(* ===== verification/Serve.v ===== *)
(** * The statistics endpoint beside the datapath (src/main.rs:
    [StatsApiContext], [spawn_connections_snapshot_updater],
    [store_connections_snapshot], [render_connections_snapshot_payload])

    A thread renders the connections document twice a second into a cache;
    clients of the endpoint are served the cache.  The thread copies the
    session table first and reads the traffic counters afterwards, while the
    datapath goes on: the two are separate turns here. *)

From Stdlib Require Import String.
From S2P Require Import Prelude Checksum Net Packet TunRewrite TunSession RustStr Tuning DestPolicy Stats Sessions RateLimit AccountBudget Auth Frames HttpApi StatsRates Handler V2State V2Rx V2Shard V2Tun V2Inv V2Safe V2Thms V2Auth V2Data V2Trace.

(** The part of [StatsApiContext] that is its own; the tables it shares with
    the datapath are those of [V2]. *)
Record StatsApiContext : Type := MkApi { connections_snapshot : str }.
#[global] Instance eta_StatsApiContext : Eta StatsApiContext := fun c => MkApi (connections_snapshot c).

Definition api_new (now_unix : Z) : StatsApiContext := MkApi (empty_connections_payload now_unix).
Definition render_connections_snapshot_payload (context : StatsApiContext) : str :=
  connections_snapshot context.
Definition store_connections_snapshot (context : StatsApiContext) (payload : str)
  : StatsApiContext * bool :=
  (context <| connections_snapshot := payload |>, true).

(** The relay with its endpoint: the state of the datapath, the cache, what
    the updater has copied of the sessions for the document it is making, and
    the answers given. *)
Record Served : Type := MkServed {
  sv_v2 : V2;
  sv_api : StatsApiContext;
  sv_meta : option Sessions;
  sv_answers : list (list ReadResult * ClientResult);
}.
#[global] Instance eta_Served : Eta Served := fun s =>
  MkServed (sv_v2 s) (sv_api s) (sv_meta s) (sv_answers s).

(** Turns: one of the datapath; the updater copies the sessions; it renders
    and stores, with the orders the two tables are iterated in and the time;
    a client is handled, with the other four documents as they are then. *)
Inductive serve_turn : Type :=
| ServeDatapath (a : turn)
| ServeCopy
| ServeStore (traffic_order session_order : list SessionId) (now_unix : Z)
| ServeClient (others : Bodies) (reads : list ReadResult).

Section Serve.
Context `{TicketCrypto} (hash_one : IpAddr -> Z) (cfg : Config) (token : str).

Definition serve_step (s : Served) (a : serve_turn) : outcome Served :=
  match a with
  | ServeDatapath a => let* v := v2_turn hash_one cfg (sv_v2 s) a in Ret (s <| sv_v2 := v |>)
  | ServeCopy => Ret (s <| sv_meta := Some (v_sessions (sv_v2 s)) |>)
  | ServeStore traffic_order session_order now_unix =>
      match sv_meta s with
      | None => Ret s
      | Some session_meta =>
          let payload := render_connections_payload session_meta (v_traffic (sv_v2 s))
                           traffic_order session_order now_unix in
          Ret (s <| sv_api := (store_connections_snapshot (sv_api s) payload).1 |> <| sv_meta := None |>)
      end
  | ServeClient others reads =>
      let bodies := MkBodies (account_budgets others) (dest_policy others) (stats_payload others)
                      (render_connections_snapshot_payload (sv_api s)) (config_payload others) in
      Ret (s <| sv_answers ::= fun l => l ++ [(reads, handle_stats_http_client_blocking token bodies reads)] |>)
  end.

Fixpoint serve_run (s : Served) (l : list serve_turn) : outcome Served :=
  match l with
  | [] => Ret s
  | a :: l => let* s := serve_step s a in serve_run s l
  end.

Definition serve_new (v : V2) (now_unix : Z) : Served := MkServed v (api_new now_unix) None [].

(** The tables are iterated completely, in any order. *)
Definition orders_ok (s : Served) (a : serve_turn) : Prop :=
  match a with
  | ServeStore traffic_order session_order _ =>
      traffic_order ≡ₚ (map_to_list (v_traffic (sv_v2 s))).*1
      /\ session_order ≡ₚ (map_to_list (default ∅ (sv_meta s))).*1
  | _ => True
  end.
Fixpoint serve_ok (s : Served) (l : list serve_turn) : Prop :=
  match l with
  | [] => True
  | a :: l => orders_ok s a /\ forall s', serve_step s a = Ret s' -> serve_ok s' l
  end.

(** What the datapath did during a run. *)
Definition datapath (l : list serve_turn) : list turn :=
  omap (fun a => match a with ServeDatapath a => Some a | _ => None end) l.

(* ------------------------------------------------------------------ *)
(** ** The cache *)

(** States of the datapath during a run that starts in [v0]. *)
Definition reached (v0 : V2) (l : list serve_turn) (v : V2) : Prop :=
  exists l1 l2, l = l1 ++ l2 /\ v2_run hash_one cfg v0 (datapath l1) = Ret v.

(** A document of the cache: the one at the start, or the rendering of the
    sessions and the counters of states of the run, complete and sorted. *)
Definition rendered (v0 : V2) (boot : Z) (l : list serve_turn) (doc : str) : Prop :=
  doc = empty_connections_payload boot
  \/ exists vs vt order1 order2 now_unix,
       let snapshots := connection_snapshots (v_sessions vs) (v_traffic vt) order1 order2 in
       reached v0 l vs /\ reached v0 l vt
       /\ doc = render_connections_payload (v_sessions vs) (v_traffic vt) order1 order2 now_unix
       /\ snapshots ≡ₚ describe (v_traffic vt) <$> map_to_list (v_sessions vs)
       /\ StronglySorted more_recent snapshots.

Lemma reached_app v0 l1 l2 v : reached v0 l1 v -> reached v0 (l1 ++ l2) v.
Proof. intros (a & b & -> & E). exists a, (b ++ l2). by rewrite app_assoc. Qed.

Lemma rendered_app v0 boot l1 l2 doc : rendered v0 boot l1 doc -> rendered v0 boot (l1 ++ l2) doc.
Proof.
  intros [->|(vs & vt & o1 & o2 & t & Hs & Hv & Hd)]; [by left|]. right.
  exists vs, vt, o1, o2, t. split; [by apply reached_app|]. split; [by apply reached_app | exact Hd].
Qed.

(** The documents a client is served from. *)
Definition with_cache (others : Bodies) (doc : str) : Bodies :=
  MkBodies (account_budgets others) (dest_policy others) (stats_payload others) doc (config_payload others).
(** The cache is the connections document and nothing else. *)
Lemma cached_document others doc path b :
  (path, b) ∈ documents (with_cache others doc) ->
  (path = lit "/v1/connections" -> b = doc) /\ (path <> lit "/v1/connections" -> (path, b) ∈ documents others).
Proof.
  unfold documents. intros Hin. repeat apply elem_of_cons in Hin as [[= -> ->]|Hin];
    try (by apply elem_of_nil in Hin);
    (split; [intros Hp; first [done | by vm_compute in Hp] | intros Hp; set_solver]).
Qed.

Definition answered_from (v0 : V2) (boot : Z) (l : list serve_turn) (x : list ReadResult * ClientResult) : Prop :=
  exists others doc, ServeClient others x.1 ∈ l /\ rendered v0 boot l doc
    /\ x.2 = handle_stats_http_client_blocking token (with_cache others doc) x.1.

(** The invariant of a run. *)
Definition serving (v0 : V2) (boot : Z) (l : list serve_turn) (s : Served) : Prop :=
  v2_run hash_one cfg v0 (datapath l) = Ret (sv_v2 s)
  /\ (forall m, sv_meta s = Some m -> exists vs, reached v0 l vs /\ m = v_sessions vs)
  /\ rendered v0 boot l (connections_snapshot (sv_api s))
  /\ Forall (answered_from v0 boot l) (sv_answers s).

(** What holds of a run holds of a longer one, up to the datapath's state. *)
Lemma serving_app v0 boot l a s v' :
  serving v0 boot l s -> v2_run hash_one cfg v0 (datapath (l ++ [a])) = Ret v' ->
  serving v0 boot (l ++ [a]) (s <| sv_v2 := v' |>).
Proof.
  intros (Hv & Hm & Hd & Ha) E. split; [exact E|]. split.
  { intros m Em. destruct (Hm m Em) as (vs & Hvs & ->). exists vs. split; [by apply reached_app | done]. }
  split; [by apply rendered_app|]. eapply list.Forall_impl; [exact Ha|].
  intros x (o & doc & Hin & Hr & Ex). exists o, doc. split; [apply elem_of_app; by left|].
  split; [by apply rendered_app | done].
Qed.

Lemma serving_step v0 boot l s a s' :
  serving v0 boot l s -> orders_ok s a -> serve_step s a = Ret s' -> serving v0 boot (l ++ [a]) s'.
Proof.
  intros Hs Ho E. pose proof Hs as (Hv & _).
  assert (reached v0 (l ++ [a]) (sv_v2 s)) as Hnow by (exists l, [a]; by split).
  assert (forall v', v2_run hash_one cfg (sv_v2 s) (datapath [a]) = Ret v' ->
            serving v0 boot (l ++ [a]) (s <| sv_v2 := v' |>)) as Hnext.
  { intros v' Ev. apply serving_app; [exact Hs|]. unfold datapath. rewrite omap_app.
    fold (datapath l) (datapath [a]). by rewrite v2_run_app, Hv. }
  destruct a as [b| |o1 o2 t|o rd]; cbn [serve_step] in E.
  - apply obind_inv in E as (v & Eb & [= <-]). apply Hnext. cbn. by rewrite Eb.
  - injection E as <-. destruct (Hnext _ eq_refl) as (H1 & _ & H3 & H4). split; [exact H1|].
    split; [|by split]. intros m [= <-]. by exists (sv_v2 s).
  - destruct (Hnext _ eq_refl) as (H1 & H2 & H3 & H4).
    destruct (sv_meta s) as [m|] eqn:Em; injection E as <-.
    2: { destruct s; cbn in *. subst. exact (Hnext _ eq_refl). }
    destruct Ho as [Ho1 Ho2]. rewrite Em in Ho2. split; [exact H1|]. split; [done|]. split; [|exact H4].
    right. destruct (H2 m Em) as (vs & Hvs & ->). exists vs, (sv_v2 s), o1, o2, t.
    do 3 (split; [done|]). by apply snapshots_complete.
  - injection E as <-. destruct (Hnext _ eq_refl) as (H1 & H2 & H3 & H4). do 3 (split; [done|]). cbn.
    apply Forall_app_2; [exact H4|]. apply Forall_cons_2; [|done]. exists o, (connections_snapshot (sv_api s)).
    split; [apply elem_of_app; right; by left | by split].
Qed.

Lemma serving_run v0 boot l2 : forall l1 s s',
  serving v0 boot l1 s -> serve_ok s l2 -> serve_run s l2 = Ret s' -> serving v0 boot (l1 ++ l2) s'.
Proof.
  induction l2 as [|a l2 IH]; intros l1 s s' Hs Hok E.
  - injection E as <-. by rewrite app_nil_r.
  - cbn [serve_run] in E. apply obind_inv in E as (s1 & E1 & E). destruct Hok as [Ho Hok].
    change (a :: l2) with ([a] ++ l2). rewrite app_assoc. eapply IH; [|by apply Hok | exact E].
    by eapply serving_step.
Qed.

(** Serving never gets in the way of the datapath. *)
Lemma serve_run_returns l : forall s v,
  v2_run hash_one cfg (sv_v2 s) (datapath l) = Ret v -> exists s', serve_run s l = Ret s'.
Proof.
  induction l as [|a l IH]; intros s v E; [by eexists|]. cbn [serve_run].
  destruct a as [b| |o1 o2 t|o rd]; cbn [serve_step]; cbn [datapath omap list_omap] in E.
  - cbn [v2_run] in E. apply obind_inv in E as (v1 & E1 & E). rewrite E1. cbn [obind]. by eapply IH.
  - cbn [obind]. by eapply IH.
  - destruct (sv_meta s); cbn [obind]; by eapply IH.
  - cbn [obind]. by eapply IH.
Qed.

End Serve.


Section Witness.
#[local] Existing Instance toy_crypto.

(** A client authenticates, the updater runs, and a monitor asks for the
    connections. *)
Definition monitor_request : list Z :=
  lit "GET /v1/connections HTTP/1.1" ++ [13; 10] ++ lit "authorization: Bearer s3cret" ++ [13; 10; 13; 10].
Definition served_turns : list serve_turn :=
  [ServeDatapath (TurnRx (toy_rx toy_hello 0)); ServeCopy; ServeStore [toy_sid] [toy_sid] 1300;
   ServeClient sample_bodies [ReadOk monitor_request]].
Definition served_start : Served := serve_new trace_start 1000.


End Witness.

━━━━━━━━━━━━━━━━━━━━

• _TASK ITEM_:
Write the lines again exactly, from the first line of the material above to the line that includes "From Stdlib Require Import String.", both included. Leave out all the rest.

• _ANSWER BOX_:
(* ===== verification/Serve.v ===== *)
(** * The statistics endpoint beside the datapath (src/main.rs:
    [StatsApiContext], [spawn_connections_snapshot_updater],
    [store_connections_snapshot], [render_connections_snapshot_payload])

    A thread renders the connections document twice a second into a cache;
    clients of the endpoint are served the cache.  The thread copies the
    session table first and reads the traffic counters afterwards, while the
    datapath goes on: the two are separate turns here. *)

From Stdlib Require Import String.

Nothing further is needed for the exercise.